Please restate, exactly as written, the lines running from the beginning of the material through the line that has "induction k as" in it.

(Dataset)

Lemma find_root_loop_spec w0 k name out sector idx seen w :
  same_disk w0 w -> ok w0 -> len name = 11 -> len sector = 512 -> 0 <= idx ->
  idx + Z.of_nat k = fs_root_dir_sectors fs ->
  exists w', same_disk w0 w' /\
    find_root_loop k fs name out sector idx seen w
      = Some (match dir_lookup (take (Z.to_nat (fs_root_entry_count fs - seen))
                (concat ((fun i => sector_entries (block_at w0 (fs_first_root_lba fs + i)) 0 16)
                   <$> seqZ idx (Z.of_nat k)))) name with
              | Some e => (0, dirent_of e, w')
              | None => (1, out, w')
              end).
Proof using Type*.
  intros Hsame Hok0 Hn. revert sector idx seen w Hsame.
  induction k as [|k IH]; intros sector idx seen w Hsame Hl Hi Hk.
  { exists w. split; [done|]. change (seqZ idx (Z.of_nat 0)) with (@nil Z).
    cbn [fmap list_fmap concat]. by rewrite take_nil. }
  cbn [find_root_loop].
  destruct (Z.ltb_spec seen (fs_root_entry_count fs)) as [Hse|Hse]; cbn [negb].
  2: { exists w. split; [done|].
       by replace (Z.to_nat (fs_root_entry_count fs - seen)) with 0%nat by lia. }
  destruct (read_root_sector w0 w idx sector) as (w1 & -> & Hw1); [done|lia|done|].
  set (blk := block_at w0 (fs_first_root_lba fs + idx)).
  cbn [Z.eqb negb].
  destruct Hwf as (Hd & Hb & Hx1 & Hx2 & Hx3 & Hx4 & Hx5 & Hx6 & Hx7 & Hx8 & Hx9).
  destruct (driver_shape w0 (fs_first_root_lba fs + idx) Hok0) as [Hlen Hby]; [nia|].
  fold blk in Hlen, Hby. rewrite Hbs in Hlen.
  rewrite Hb. change (Z.to_nat (512 / 32)) with 16%nat.
  rewrite scan_sector_spec by (done || lia). cbn [mbind option_bind].
  rewrite seqZ_cons by lia. cbn [fmap list_fmap concat]. fold blk.
  replace (Z.pred (Z.of_nat (S k))) with (Z.of_nat k) by lia.
  replace (Z.succ idx) with (idx + 1) by lia.
  rewrite take_app. unfold dir_lookup. rewrite scan_dir_app.
  assert (H16 : length (sector_entries blk 0 16) = 16%nat) by done.
  rewrite H16.
  destruct (scan_dir (take _ (sector_entries blk 0 16)) name) as [e| |];
    cbn [sector_result]; [by exists w1|by exists w1|].
  destruct (IH blk (idx + 1) (seen + Z.min (Z.of_nat 16) (Z.max 0 (fs_root_entry_count fs - seen)))
    w1) as (w2 & Hw2 & ->); [done|done|lia|lia|].
  exists w2. split; [done|]. unfold dir_lookup.
  by replace (Z.to_nat (fs_root_entry_count fs - (seen + Z.min (Z.of_nat 16)
      (Z.max 0 (fs_root_entry_count fs - seen)))))
    with (Z.to_nat (fs_root_entry_count fs - seen) - 16)%nat by lia.
Qed.

(** C4. On a mounted volume, fat16_find_root implements directory lookup: it
    terminates, stays inside its buffers, and returns 0 with the fields of the
    first live 8.3 entry of that name before the end marker, or 1 with the
    caller's structure untouched when the directory has none. *)
Theorem fat16_find_root_refines name out sector0 w :
  ok w -> len name = 11 -> len sector0 = 512 ->
  exists w', same_disk w w' /\
    fat16_find_root (Ptr fs) (Ptr name) (Ptr out) sector0 w
      = Some (match dir_lookup (root_directory block_at fs w) name with
              | Some e => (0, Ptr (dirent_of e), w')
              | None => (1, Ptr out, w')
              end).
Proof using Type*.
  intros Hok Hn Hl. unfold fat16_find_root.
  pose proof Hwf as (Hd & Hb & Hx1 & Hx2 & Hx3 & Hx4 & _).
  rewrite Hd, Hb. cbn [is_null negb orb Z.eqb Pos.eqb].
  destruct (find_root_loop_spec w (Z.to_nat (fs_root_dir_sectors fs)) name out sector0 0 0 w)
    as (w' & Hw' & ->); [by split|done..|lia|].
  exists w'. split; [done|]. unfold root_directory.
  rewrite Z2Nat.id, Z.sub_0_r by lia. by case_match.
Qed.

(** The sector index given to fat16_read_root_sector is checked against the
    root directory: inside it the call returns that sector of the volume,
    outside it returns -1 with buffer and device untouched. *)
Theorem fat16_read_root_sector_bounds w idx buf :
  ok w -> 0 <= idx -> len buf = 512 ->
  if idx <? fs_root_dir_sectors fs
  then exists w', same_disk w w' /\
         fat16_read_root_sector (Ptr fs) idx (Ptr buf) w
           = (0, Ptr (block_at w (fs_first_root_lba fs + idx)), w') /\
         fs_first_root_lba fs + idx < fs_first_data_lba fs
  else fat16_read_root_sector (Ptr fs) idx (Ptr buf) w = (-1, Ptr buf, w).
Proof using Type*.
  intros Hok Hi Hl. case_if.
  - destruct (read_root_sector w w idx buf) as (w' & Er & Hw'); [by split|lia|done|].
    exists w'. split; [done|]. split; [done|].
    destruct Hwf as (_ & _ & _ & _ & H & _). lia.
  - unfold fat16_read_root_sector. destruct Hwf as (-> & _). cbn [is_null orb].
    by replace (fs_root_dir_sectors fs <=? idx) with true by (symmetry; apply Z.leb_le; lia).
Qed.
End find_root.

(** ** A concrete volume: the one of the repository's smoke test

    5001 blocks, the volume at block 1, NOTES.TXT as the fourth root entry after
    a volume label, a deleted entry and a long-name entry. *)
Module Smoke.

Definition put (o : nat) (vs : bytes) (m : bytes) : bytes := blit m (Z.of_nat o) vs.
Definition zeros : bytes := replicate 512 0.

Definition boot : bytes :=
  put 11 [0; 2] (put 13 [1] (put 14 [1; 0] (put 16 [2] (put 17 [0; 2] (put 19 [136; 19]
  (put 21 [0xf8] (put 22 [20; 0] (put 510 [0x55; 0xaa] zeros)))))))).

Definition notes_name : bytes := [78; 79; 84; 69; 83; 32; 32; 32; 84; 88; 84].
Definition missing_name : bytes := [77; 73; 83; 83; 73; 78; 71; 32; 84; 88; 84].

Definition root : bytes :=
  put 0 [86; 79; 76; 85; 77; 69; 32; 32; 32; 32; 32; 8] (put 32 (replicate 32 0xe5)
  (put 64 [76; 79; 78; 71; 78; 65; 126; 49; 84; 88; 84; 15]
  (put 96 (notes_name ++ [32]) (put 122 [7; 0; 210; 4; 0; 0] zeros)))).

Definition disk (lba : Z) : bytes :=
  if lba =? 1 then boot else if lba =? 42 then root else zeros.

Definition dev : orion_blockdev (Z -> bytes) := RamDisk.device 512 5001.
Definition blank : orion_fat16 (Z -> bytes) :=
  mk_fat16 Null 0 0 0 0 0 0 0 0 0 0 0 0 0.
Definition volume : orion_fat16 (Z -> bytes) := fat16_layout (Ptr dev) boot 1.

Lemma disk_ok : RamDisk.ok 512 disk.
Proof.
  intros i. unfold disk. repeat case_if; split; try done; by apply bytes_okb_spec.
Qed.

Lemma le_512 : 0 <= 512.
Proof. lia. Qed.

Definition driver := RamDisk.ram_driver 512 5001 le_512.

Lemma volume_wf : fat16_wf dev volume.
Proof.
  apply fat16_layout_wf; [by apply bytes_okb_spec|lia|vm_compute; reflexivity].
Qed.
End Smoke.

Theorem fat16_mount_correct_witness :
  exists w', fat16_mount (Ptr Smoke.dev) 1 (Ptr Smoke.blank) Smoke.zeros Smoke.disk
    = Some (0, Ptr Smoke.volume, w') /\
  fs_data_cluster_count Smoke.volume = 4927 /\ fs_first_data_lba Smoke.volume = 74.
Proof.
  destruct (fat16_mount_correct Smoke.dev (RamDisk.ok 512) (fun disk => disk)
    (BlockDriver0 := Smoke.driver) 1 Smoke.blank Smoke.zeros Smoke.disk)
    as (w' & E & _);
    [reflexivity|reflexivity|cbn; lia|exact Smoke.disk_ok|lia|reflexivity|].
  exists w'. split; [exact E|]. split; reflexivity.
Defined.

Theorem fat16_mount_wf_witness :
  exists w', fat16_mount (Ptr Smoke.dev) 1 (Ptr Smoke.blank) Smoke.zeros Smoke.disk
    = Some (0, Ptr Smoke.volume, w') /\ fat16_wf Smoke.dev Smoke.volume.
Proof.
  assert (E : fat16_mount (Ptr Smoke.dev) 1 (Ptr Smoke.blank) Smoke.zeros Smoke.disk
    = Some (0, Ptr Smoke.volume, Smoke.disk)) by (vm_compute; reflexivity).
  exists Smoke.disk. split; [exact E|].
  apply (fat16_mount_wf Smoke.dev (RamDisk.ok 512) (fun disk => disk)
    (BlockDriver0 := Smoke.driver) 1 Smoke.blank Smoke.zeros Smoke.disk Smoke.volume Smoke.disk);
    [reflexivity|reflexivity|cbn; lia|exact Smoke.disk_ok|lia|reflexivity|exact E].
Defined.

Theorem fat16_find_root_refines_witness :
  exists w' w'',
  fat16_find_root (Ptr Smoke.volume) (Ptr Smoke.notes_name) (Ptr (mk_dirent [] 0 0 0))
    Smoke.zeros Smoke.disk = Some (0, Ptr (mk_dirent Smoke.notes_name 32 7 1234), w') /\
  fat16_find_root (Ptr Smoke.volume) (Ptr Smoke.missing_name) (Ptr (mk_dirent [] 0 0 0))
    Smoke.zeros Smoke.disk = Some (1, Ptr (mk_dirent [] 0 0 0), w'').
Proof.
  pose (R := fun name => fat16_find_root_refines Smoke.dev (RamDisk.ok 512) (fun disk => disk)
    (BlockDriver0 := Smoke.driver) eq_refl eq_refl ltac:(cbn; lia)
    Smoke.volume Smoke.volume_wf name (mk_dirent [] 0 0 0) Smoke.zeros Smoke.disk
    Smoke.disk_ok).
  destruct (R Smoke.notes_name eq_refl eq_refl) as (w' & _ & E').
  destruct (R Smoke.missing_name eq_refl eq_refl) as (w'' & _ & E'').
  exists w', w''. split; [rewrite E'|rewrite E'']; vm_compute; reflexivity.
Defined.

Theorem fat16_read_root_sector_bounds_witness :
  fat16_read_root_sector (Ptr Smoke.volume) 32 (Ptr Smoke.zeros) Smoke.disk
    = (-1, Ptr Smoke.zeros, Smoke.disk).
Proof.
  exact (fat16_read_root_sector_bounds Smoke.dev (RamDisk.ok 512) (fun disk => disk)
    (BlockDriver0 := Smoke.driver) eq_refl eq_refl ltac:(cbn; lia)
    Smoke.volume Smoke.volume_wf Smoke.disk 32 Smoke.zeros Smoke.disk_ok ltac:(lia) eq_refl).
Defined.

(End Dataset)

● Result below:
Lemma find_root_loop_spec w0 k name out sector idx seen w :
  same_disk w0 w -> ok w0 -> len name = 11 -> len sector = 512 -> 0 <= idx ->
  idx + Z.of_nat k = fs_root_dir_sectors fs ->
  exists w', same_disk w0 w' /\
    find_root_loop k fs name out sector idx seen w
      = Some (match dir_lookup (take (Z.to_nat (fs_root_entry_count fs - seen))
                (concat ((fun i => sector_entries (block_at w0 (fs_first_root_lba fs + i)) 0 16)
                   <$> seqZ idx (Z.of_nat k)))) name with
              | Some e => (0, dirent_of e, w')
              | None => (1, out, w')
              end).
Proof using Type*.
  intros Hsame Hok0 Hn. revert sector idx seen w Hsame.
  induction k as [|k IH]; intros sector idx seen w Hsame Hl Hi Hk.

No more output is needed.